___ RECORDS FOR THE TASK
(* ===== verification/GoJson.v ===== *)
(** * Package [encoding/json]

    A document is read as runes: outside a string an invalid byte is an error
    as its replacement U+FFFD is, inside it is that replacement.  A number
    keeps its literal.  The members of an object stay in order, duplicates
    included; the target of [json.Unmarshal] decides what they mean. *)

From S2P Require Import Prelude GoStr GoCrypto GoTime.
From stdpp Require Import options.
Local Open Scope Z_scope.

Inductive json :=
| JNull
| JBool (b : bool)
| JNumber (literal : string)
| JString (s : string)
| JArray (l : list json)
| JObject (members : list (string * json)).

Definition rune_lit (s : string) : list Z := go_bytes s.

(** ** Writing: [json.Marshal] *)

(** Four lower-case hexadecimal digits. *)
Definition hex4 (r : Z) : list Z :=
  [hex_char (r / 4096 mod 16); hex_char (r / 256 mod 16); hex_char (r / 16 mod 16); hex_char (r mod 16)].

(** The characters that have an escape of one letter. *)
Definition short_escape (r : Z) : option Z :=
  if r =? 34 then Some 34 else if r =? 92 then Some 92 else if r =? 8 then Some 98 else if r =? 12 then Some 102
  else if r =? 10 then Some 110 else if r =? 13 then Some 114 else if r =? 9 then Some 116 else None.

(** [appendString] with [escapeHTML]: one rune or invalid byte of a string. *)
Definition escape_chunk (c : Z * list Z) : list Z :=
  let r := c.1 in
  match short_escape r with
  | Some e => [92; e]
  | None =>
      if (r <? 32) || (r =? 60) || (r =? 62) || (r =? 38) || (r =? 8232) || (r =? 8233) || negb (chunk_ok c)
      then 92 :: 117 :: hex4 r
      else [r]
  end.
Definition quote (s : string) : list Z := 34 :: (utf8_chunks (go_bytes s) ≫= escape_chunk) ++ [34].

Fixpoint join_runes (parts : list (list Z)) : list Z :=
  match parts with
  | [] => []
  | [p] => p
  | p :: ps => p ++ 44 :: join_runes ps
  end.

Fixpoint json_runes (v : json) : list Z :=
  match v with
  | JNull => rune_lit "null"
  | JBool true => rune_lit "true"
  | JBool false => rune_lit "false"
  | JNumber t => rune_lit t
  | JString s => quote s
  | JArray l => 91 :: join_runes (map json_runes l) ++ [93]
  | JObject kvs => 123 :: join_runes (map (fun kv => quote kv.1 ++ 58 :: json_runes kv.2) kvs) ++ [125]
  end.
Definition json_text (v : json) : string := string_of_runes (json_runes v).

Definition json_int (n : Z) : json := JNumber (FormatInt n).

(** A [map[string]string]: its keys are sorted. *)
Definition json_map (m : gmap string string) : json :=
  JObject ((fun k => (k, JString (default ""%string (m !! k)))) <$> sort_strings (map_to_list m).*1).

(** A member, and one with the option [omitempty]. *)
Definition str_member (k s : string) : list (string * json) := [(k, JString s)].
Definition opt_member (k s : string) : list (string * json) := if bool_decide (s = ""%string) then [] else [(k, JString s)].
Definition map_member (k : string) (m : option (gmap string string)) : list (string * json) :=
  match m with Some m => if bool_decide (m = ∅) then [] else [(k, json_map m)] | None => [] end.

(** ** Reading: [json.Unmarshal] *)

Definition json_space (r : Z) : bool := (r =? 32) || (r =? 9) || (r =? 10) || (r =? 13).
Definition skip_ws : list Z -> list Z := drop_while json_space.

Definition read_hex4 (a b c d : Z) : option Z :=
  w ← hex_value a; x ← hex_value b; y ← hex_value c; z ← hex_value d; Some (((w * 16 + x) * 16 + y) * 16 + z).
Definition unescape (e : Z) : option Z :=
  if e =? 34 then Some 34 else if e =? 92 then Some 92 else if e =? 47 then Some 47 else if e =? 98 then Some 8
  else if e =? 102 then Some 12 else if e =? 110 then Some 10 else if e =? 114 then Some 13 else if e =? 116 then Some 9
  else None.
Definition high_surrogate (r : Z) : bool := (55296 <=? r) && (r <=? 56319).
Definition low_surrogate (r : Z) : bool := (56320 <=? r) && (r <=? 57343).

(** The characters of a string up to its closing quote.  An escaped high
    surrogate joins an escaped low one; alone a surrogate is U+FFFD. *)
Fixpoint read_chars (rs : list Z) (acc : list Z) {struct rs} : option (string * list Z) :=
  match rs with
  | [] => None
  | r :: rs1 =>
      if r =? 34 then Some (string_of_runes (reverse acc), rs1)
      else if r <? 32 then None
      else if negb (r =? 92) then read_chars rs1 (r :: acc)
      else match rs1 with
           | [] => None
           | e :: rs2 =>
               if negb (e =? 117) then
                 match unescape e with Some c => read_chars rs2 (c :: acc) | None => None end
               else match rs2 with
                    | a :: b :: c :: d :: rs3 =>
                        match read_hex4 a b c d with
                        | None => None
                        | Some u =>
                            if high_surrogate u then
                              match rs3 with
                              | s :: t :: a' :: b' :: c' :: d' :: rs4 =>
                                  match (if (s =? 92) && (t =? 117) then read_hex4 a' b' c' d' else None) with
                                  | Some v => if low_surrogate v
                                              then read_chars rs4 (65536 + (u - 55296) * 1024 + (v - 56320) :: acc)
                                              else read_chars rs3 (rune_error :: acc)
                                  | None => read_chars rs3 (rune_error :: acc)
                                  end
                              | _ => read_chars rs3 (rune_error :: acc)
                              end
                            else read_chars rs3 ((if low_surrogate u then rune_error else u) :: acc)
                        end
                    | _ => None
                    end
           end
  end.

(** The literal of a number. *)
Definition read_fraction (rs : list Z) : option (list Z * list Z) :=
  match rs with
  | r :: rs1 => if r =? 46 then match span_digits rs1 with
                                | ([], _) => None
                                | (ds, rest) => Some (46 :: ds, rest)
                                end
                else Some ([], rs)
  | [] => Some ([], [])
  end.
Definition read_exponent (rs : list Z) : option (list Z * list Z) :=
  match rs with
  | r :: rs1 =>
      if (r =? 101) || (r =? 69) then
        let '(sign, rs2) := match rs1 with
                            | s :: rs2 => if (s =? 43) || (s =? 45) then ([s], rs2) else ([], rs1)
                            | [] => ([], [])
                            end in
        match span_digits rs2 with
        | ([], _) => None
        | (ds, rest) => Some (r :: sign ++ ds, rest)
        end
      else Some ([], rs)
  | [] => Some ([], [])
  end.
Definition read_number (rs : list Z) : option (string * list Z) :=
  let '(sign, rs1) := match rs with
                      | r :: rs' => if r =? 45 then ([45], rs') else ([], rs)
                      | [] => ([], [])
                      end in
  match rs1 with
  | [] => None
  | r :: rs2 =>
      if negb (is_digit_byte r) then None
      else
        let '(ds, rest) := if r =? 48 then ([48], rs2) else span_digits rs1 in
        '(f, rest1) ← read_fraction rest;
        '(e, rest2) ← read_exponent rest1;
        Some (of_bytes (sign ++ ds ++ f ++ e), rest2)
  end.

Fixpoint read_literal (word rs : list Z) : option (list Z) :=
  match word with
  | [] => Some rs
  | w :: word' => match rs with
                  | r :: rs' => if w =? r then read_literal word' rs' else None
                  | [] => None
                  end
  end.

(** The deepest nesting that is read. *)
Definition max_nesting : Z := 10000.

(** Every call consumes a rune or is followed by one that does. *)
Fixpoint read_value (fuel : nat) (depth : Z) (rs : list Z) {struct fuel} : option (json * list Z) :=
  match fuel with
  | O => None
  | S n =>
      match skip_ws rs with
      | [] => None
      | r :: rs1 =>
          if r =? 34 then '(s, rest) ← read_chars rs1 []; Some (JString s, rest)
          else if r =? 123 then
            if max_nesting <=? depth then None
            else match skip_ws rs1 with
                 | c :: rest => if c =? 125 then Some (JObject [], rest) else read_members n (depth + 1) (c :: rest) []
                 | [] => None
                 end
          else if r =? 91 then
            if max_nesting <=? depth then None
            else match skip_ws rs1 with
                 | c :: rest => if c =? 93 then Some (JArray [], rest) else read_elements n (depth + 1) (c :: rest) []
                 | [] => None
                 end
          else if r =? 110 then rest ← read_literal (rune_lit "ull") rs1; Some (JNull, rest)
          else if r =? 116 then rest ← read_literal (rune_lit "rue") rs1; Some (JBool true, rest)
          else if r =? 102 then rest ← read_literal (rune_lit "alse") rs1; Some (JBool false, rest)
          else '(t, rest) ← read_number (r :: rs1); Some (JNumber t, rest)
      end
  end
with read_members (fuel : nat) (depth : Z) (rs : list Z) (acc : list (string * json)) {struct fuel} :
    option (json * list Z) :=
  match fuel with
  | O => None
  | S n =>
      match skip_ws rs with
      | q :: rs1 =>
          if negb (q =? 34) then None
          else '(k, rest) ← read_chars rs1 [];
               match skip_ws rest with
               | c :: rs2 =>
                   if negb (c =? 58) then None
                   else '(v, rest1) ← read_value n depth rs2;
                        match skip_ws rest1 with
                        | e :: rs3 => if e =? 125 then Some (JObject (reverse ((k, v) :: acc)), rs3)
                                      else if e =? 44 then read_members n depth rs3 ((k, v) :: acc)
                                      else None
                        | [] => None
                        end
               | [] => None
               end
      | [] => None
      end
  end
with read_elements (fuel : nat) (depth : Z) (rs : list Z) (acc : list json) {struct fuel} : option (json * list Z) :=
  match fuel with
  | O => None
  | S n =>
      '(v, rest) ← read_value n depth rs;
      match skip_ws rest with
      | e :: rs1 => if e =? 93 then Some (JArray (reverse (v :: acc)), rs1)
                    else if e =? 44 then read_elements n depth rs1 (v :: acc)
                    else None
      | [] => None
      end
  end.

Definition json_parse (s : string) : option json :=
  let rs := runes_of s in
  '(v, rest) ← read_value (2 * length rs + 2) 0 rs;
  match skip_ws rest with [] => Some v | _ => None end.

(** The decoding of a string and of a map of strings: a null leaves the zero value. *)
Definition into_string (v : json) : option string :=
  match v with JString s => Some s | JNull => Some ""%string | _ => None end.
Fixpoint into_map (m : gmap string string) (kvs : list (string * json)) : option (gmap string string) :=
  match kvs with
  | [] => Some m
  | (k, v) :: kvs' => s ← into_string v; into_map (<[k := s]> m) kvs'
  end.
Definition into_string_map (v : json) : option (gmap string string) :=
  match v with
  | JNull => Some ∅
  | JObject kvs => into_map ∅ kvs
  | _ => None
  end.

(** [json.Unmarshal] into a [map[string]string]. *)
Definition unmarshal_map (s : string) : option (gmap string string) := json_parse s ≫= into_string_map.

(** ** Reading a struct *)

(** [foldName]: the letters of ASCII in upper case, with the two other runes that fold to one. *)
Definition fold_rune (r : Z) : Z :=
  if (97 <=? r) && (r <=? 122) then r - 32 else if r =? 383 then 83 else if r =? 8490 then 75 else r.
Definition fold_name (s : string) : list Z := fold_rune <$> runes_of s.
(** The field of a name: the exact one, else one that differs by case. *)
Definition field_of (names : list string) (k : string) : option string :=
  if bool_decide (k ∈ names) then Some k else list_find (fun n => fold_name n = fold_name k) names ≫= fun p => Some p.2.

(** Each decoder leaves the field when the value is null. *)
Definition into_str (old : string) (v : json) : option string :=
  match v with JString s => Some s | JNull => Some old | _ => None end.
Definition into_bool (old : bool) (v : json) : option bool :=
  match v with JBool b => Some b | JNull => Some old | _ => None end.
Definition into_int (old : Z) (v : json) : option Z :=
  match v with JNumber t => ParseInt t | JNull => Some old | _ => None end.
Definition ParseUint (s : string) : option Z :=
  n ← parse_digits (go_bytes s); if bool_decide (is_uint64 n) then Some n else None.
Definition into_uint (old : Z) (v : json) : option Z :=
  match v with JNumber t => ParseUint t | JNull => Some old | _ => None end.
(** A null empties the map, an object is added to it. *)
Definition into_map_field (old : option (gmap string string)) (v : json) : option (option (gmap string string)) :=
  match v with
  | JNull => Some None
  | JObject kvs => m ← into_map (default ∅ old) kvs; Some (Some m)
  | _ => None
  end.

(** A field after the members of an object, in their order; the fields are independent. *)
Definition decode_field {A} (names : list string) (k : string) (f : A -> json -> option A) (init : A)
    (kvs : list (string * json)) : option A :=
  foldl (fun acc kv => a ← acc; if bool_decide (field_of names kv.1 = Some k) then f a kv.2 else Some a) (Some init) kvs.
______
#### HOW TO COMPLETE THIS TASK:
For each line in the material above that contains the string "leaves", make a copy.

#### TASK RESULT:
(** The decoding of a string and of a map of strings: a null leaves the zero value. *)
(** Each decoder leaves the field when the value is null. *)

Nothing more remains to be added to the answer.